- [Task instructions]: Using the records below, repeat exactly the lines from the one holding "Definition endTag (tag" through the one holding "(anchorAttributes element ++", both ends included, and no others.

- [Records for this task]:

Definition _processQueue_settled
    (results : list (option Uldk.ParcelResult * result unit)) (st : state)
  : state * Z * Z :=
  let '(st, successCount, errorCount) := forEach add_settled results (st, 0, 0) in
  (_clearQueue st, successCount, errorCount).
End Methods.

End App.

(** ** The search input (SearchService.js, config.js) *)

Module Search.
Import Str NumberParse.

(** The values of the [SearchType] enumeration. *)
Inductive SearchType : Type := COORDINATES | PARCEL_ID | ADDRESS.

(** Regular expressions, as far as the two patterns of
    [CONFIG.PATTERNS] use them.  Both start with [^] and carry no flag,
    so a match can only start at the first character. *)
Inductive regex : Type :=
  | Class (p : ascii -> bool)
  | Many (p : ascii -> bool)
  | Seq (r1 r2 : regex)
  | Optional (r : regex)
  | Group (index : nat) (r : regex)
  | End.
(** * CPU scheduling lab: the simulation core of [josue/app.py]

    A shallow embedding of the scheduling engine (first-come-first-served,
    shortest-job-first, priority, round robin) and of the metrics calculator,
    followed by the properties the specification states about them.

    Modelling conventions.
    - Python [int] is unbounded, so every time, burst and priority is a [Z].
    - A [pid] is a [string]; Rocq strings are byte strings, compared
      lexicographically by [String.leb], which on UTF-8 text is Python's
      code-point order.
    - A Python [dict] keyed by pid is a [gmap string _]; a failing lookup
      [d[k]] raises [KeyError], a failing [l[i]] or [pop] raises [IndexError].
    - A [while] loop is iterated by a fuel counter that counts executions of
      the loop body; [OutOfFuel] is not a Python outcome, it only says that
      the given fuel was too small.  [returns] states that every large enough
      fuel yields the same value.
    - The three averages are Python floats obtained by one true division
      [sum / n]; they are modelled by the exact quotient in [Q]. *)

From Stdlib Require Import ZArith QArith Lia String.
From stdpp Require Import base list sorting gmap strings pretty.

Local Open Scope Z_scope.

(** ** Domain model *)

Module Process.
Record t := mk { pid : string; arrival : Z; burst : Z; priority : Z }.
End Process.

Module Slice.
(** [end] is a keyword of Rocq: the field is [end_]. *)
Record t := mk { pid : string; start : Z; end_ : Z }.
End Slice.

Abbreviation Process := Process.t.
Abbreviation Slice := Slice.t.

Record Result := mkResult {
  algorithm : string;
  timeline : list Slice;
  waiting_times : gmap string Z;
  response_times : gmap string Z;
  turnaround_times : gmap string Z;
  avg_waiting : Q;
  avg_response : Q;
  avg_turnaround : Q
}.

(** ** Outcomes of a Python computation *)

Inductive exn := KeyError | IndexError.

Inductive outcome (A : Type) : Type :=
  | Ret (a : A)
  | Raise (e : exn)
  | OutOfFuel.
Arguments Ret {A} a.
Arguments Raise {A} e.
Arguments OutOfFuel {A}.
(** The tags that [htmlTagOf] can answer: the values of the mapping, the
    default, and the two inherited values as printed. *)
Definition htmlTags : list string :=
  [ "h1"; "h2"; "header"; "footer"; "section"; "p"; "ul"; "li"; "a"; "img";
    "table"; "tr"; "td"; "h3"; "div"; "span"; "article"; "nav"; "button";
    "input"; "function Object() { [native code] }"; "[object Object]" ].

(** The start of a start tag, up to the beginning of the class value, and
    the end tag. *)
Definition startLiteral (tag : string) : string :=
  "<" ++ tag ++ " class=" ++ dq ++ "xml-".

Definition endTag (tag : string) : string := "</" ++ tag ++ ">".

(** The rest of the start tag: the lower-cased tag name that ends the class
    value, the other attributes and the closing bracket. *)
Definition startTail (element : Element) : string :=
  toLowerCase (tagName element) ++ dq
  ++ String.concat EmptyString
       (map writeAttribute
            (anchorAttributes element ++ imageAttributes element
             ++ dataAttributes element)%list)
  ++ ">".

(** The tag that opens the styled container. *)
Definition semanticContainer : string :=
  "<div class=" ++ dq ++ "semantic-xml-content" ++ dq ++ ">".

Definition semanticPre : string :=
  nl
  ++ "      <div class=" ++ dq ++ "semantic-xml-content" ++ dq ++ ">" ++ nl
  ++ "        <style>" ++ nl
  ++ "          .semantic-xml-content { font-family: system-ui, sans-serif; line-height: 1.5; }" ++ nl
  ++ "          .xml-title, .xml-h1 { font-size: 2rem; font-weight: bold; margin-bottom: 1rem; }" ++ nl
  ++ "          .xml-subtitle, .xml-h2 { font-size: 1.5rem; font-weight: bold; margin-bottom: 0.75rem; }" ++ nl
  ++ "          .xml-heading, .xml-h3 { font-size: 1.25rem; font-weight: bold; margin-bottom: 0.5rem; }" ++ nl
  ++ "          .xml-paragraph, .xml-p { margin-bottom: 1rem; }" ++ nl
  ++ "          .xml-list { list-style-type: disc; padding-left: 1.5rem; margin-bottom: 1rem; }" ++ nl
  ++ "          .xml-item { margin-bottom: 0.5rem; }" ++ nl
  ++ "          .xml-link { color: #0077cc; text-decoration: underline; }" ++ nl
  ++ "          .xml-image { max-width: 100%; height: auto; }" ++ nl
  ++ "          .xml-section { margin-bottom: 2rem; padding: 1rem; border: 1px solid #e2e8f0; border-radius: 0.25rem; }" ++ nl
  ++ "          .xml-content, .xml-div { margin-bottom: 1rem; }" ++ nl
  ++ "          .xml-article { border-bottom: 1px solid #e2e8f0; padding-bottom: 1rem; margin-bottom: 1rem; }" ++ nl
  ++ "          .xml-button { padding: 0.5rem 1rem; background-color: #f1f5f9; border: 1px solid #94a3b8; border-radius: 0.25rem; }" ++ nl
  ++ "        </style>" ++ nl
  ++ "        ".

Definition semanticPost : string :=
  nl
  ++ "      </div>" ++ nl
  ++ "    ".

(** ** The file uploader ([FileUploader.tsx])

    A file as [processFile] sees it: its name, its media type, its size in
    bytes, and what the file reader answers when asked for its text
    ([None] when the reader reports an error). *)
Module File.
Record t : Type := mk {
  name : string;
  type : string;
  size : N;
  text : option string
}.
End File.

(** A toast: title, description and variant. *)
Inductive Toast : Type :=
| toast (title description : string) (variant : option string).

(** [String.prototype.endsWith]. *)
Definition endsWith (s suffix : string) : bool :=
  let n := String.length s in
  let m := String.length suffix in
  (m <=? n)%nat && String.eqb (substring (n - m) m s) suffix.

(** [processFile]: the toast it shows, or the text it hands to
    [onFileLoaded]. *)
Definition processFile (file : File.t) : Toast + string :=
  (* Check if file is XML *)
  if negb (endsWith (toLowerCase (File.name file)) ".xml")
     && negb (String.eqb (File.type file) "text/xml")
  then
    inl (toast "Invalid file format" "Please upload an XML file"
               (Some "destructive"))
  (* Check file size (10MB max) *)
  else if (10 * 1024 * 1024 <? File.size file)%N then
    inl (toast "File too large" "Maximum file size is 10MB"
               (Some "destructive"))
  else
    match File.text file with
    | Some result => inr result
    | None =>
        inl (toast "Error reading file"
                   "There was a problem reading your file. Please try again."
                   (Some "destructive"))
    end.

(** ** The converter component ([XmlConverter.tsx])

    The state of the component: one field for each state hook.  The input
    is kept by [useLocalStorage], a state cell that starts with the stored
    text. *)
Record ConverterState : Type := mkConverterState {
  activeTab : string;
  xmlInput : string;
  htmlOutput : string;
  renderedHtml : string;
  error : option string;
  isConverting : bool;
  formattedXml : string
}.

Definition setActiveTab (v : string) (s : ConverterState) : ConverterState :=
  mkConverterState v (xmlInput s) (htmlOutput s) (renderedHtml s) (error s)
                   (isConverting s) (formattedXml s).
(** * Reely: the captioning client and the captioning core

    A shallow embedding of the React client of Reely (the video card, the
    shared axios instance, the upload form and the route table) and of the
    job orchestrator of the captioning core it talks to.  The client is
    translated from the TypeScript sources; the orchestrator is not part of
    the client sources and is modelled from the design specification, each
    such definition saying so in its doc comment. *)

From Stdlib Require Import ZArith NArith Lia Bool Ascii String List.
From Stdlib Require Import DecimalString HexadecimalString DecimalPos DecimalZ HexadecimalZ.
From stdpp Require Import base option list gmap strings.

Import ListNotations.
Local Open Scope string_scope.

(** ** JavaScript values shared by the components *)

Module JS.

(** A JavaScript number as the client uses it: an integer, or [NaN] (what
    [parseInt] answers on text with no digits). Integers are exact up to
    2^53, far above any value the form handles. *)
Inductive number :=
| Num (z : Z)
| NaN.

(** Truthiness of an optional string ([string | undefined | null]): the
    value is defined and is not the empty string. *)
Definition truthy (v : option string) : bool :=
  match v with
  | Some s => negb (String.eqb s "")
  | None => false
  end.

(** [v && e] on an optional string [v], where [e] is built from [v]. *)
Definition when_truthy {A : Type} (v : option string) (e : string -> A) : option A :=
  match v with
  | Some s => if truthy (Some s) then Some (e s) else None
  | None => None
  end.

(** [String.prototype.startsWith]. *)
Definition startsWith (s p : string) : bool := String.prefix p s.

(** [String.prototype.slice(0, n)]. *)
Definition slice0 (n : nat) (s : string) : string :=
  String.substring 0 (Nat.min n (String.length s)) s.

(** [Number.prototype.toString] in radix 10. *)
Definition toString (n : number) : string :=
  match n with
  | Num z => DecimalString.NilZero.string_of_int (Z.to_int z)
  | NaN => "NaN"
  end.

(** White space that [parseInt] skips before the number (the ASCII part of
    StrWhiteSpaceChar: tab, line feed, vertical tab, form feed, carriage
    return, space). *)
Definition is_space (c : ascii) : bool :=
  let n := nat_of_ascii c in
  (Nat.eqb n 32 || (Nat.leb 9 n && Nat.leb n 13))%bool.

Fixpoint skip_space (s : string) : string :=
  match s with
  | String c r => if is_space c then skip_space r else s
  | EmptyString => s
  end.

(** The longest prefix of decimal digits, as a decimal numeral. *)
Fixpoint dec_prefix (s : string) : Decimal.uint :=
  match s with
  | String "0" r => Decimal.D0 (dec_prefix r)
  | String "1" r => Decimal.D1 (dec_prefix r)
  | String "2" r => Decimal.D2 (dec_prefix r)
  | String "3" r => Decimal.D3 (dec_prefix r)
  | String "4" r => Decimal.D4 (dec_prefix r)
  | String "5" r => Decimal.D5 (dec_prefix r)
  | String "6" r => Decimal.D6 (dec_prefix r)
  | String "7" r => Decimal.D7 (dec_prefix r)
  | String "8" r => Decimal.D8 (dec_prefix r)
  | String "9" r => Decimal.D9 (dec_prefix r)
  | _ => Decimal.Nil
  end.

(** The longest prefix of hexadecimal digits, in either case. *)
Fixpoint hex_prefix (s : string) : Hexadecimal.uint :=
  match s with
  | String "0" r => Hexadecimal.D0 (hex_prefix r)
  | String "1" r => Hexadecimal.D1 (hex_prefix r)
  | String "2" r => Hexadecimal.D2 (hex_prefix r)
  | String "3" r => Hexadecimal.D3 (hex_prefix r)
  | String "4" r => Hexadecimal.D4 (hex_prefix r)
  | String "5" r => Hexadecimal.D5 (hex_prefix r)
  | String "6" r => Hexadecimal.D6 (hex_prefix r)
  | String "7" r => Hexadecimal.D7 (hex_prefix r)
  | String "8" r => Hexadecimal.D8 (hex_prefix r)
  | String "9" r => Hexadecimal.D9 (hex_prefix r)
  | String "a" r | String "A" r => Hexadecimal.Da (hex_prefix r)
  | String "b" r | String "B" r => Hexadecimal.Db (hex_prefix r)
  | String "c" r | String "C" r => Hexadecimal.Dc (hex_prefix r)
  | String "d" r | String "D" r => Hexadecimal.Dd (hex_prefix r)
  | String "e" r | String "E" r => Hexadecimal.De (hex_prefix r)
  | String "f" r | String "F" r => Hexadecimal.Df (hex_prefix r)
  | _ => Hexadecimal.Nil
  end.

- [Exercise solution]:
Definition endTag (tag : string) : string := "</" ++ tag ++ ">".

(** The rest of the start tag: the lower-cased tag name that ends the class
    value, the other attributes and the closing bracket. *)
Definition startTail (element : Element) : string :=
  toLowerCase (tagName element) ++ dq
  ++ String.concat EmptyString
       (map writeAttribute
            (anchorAttributes element ++ imageAttributes element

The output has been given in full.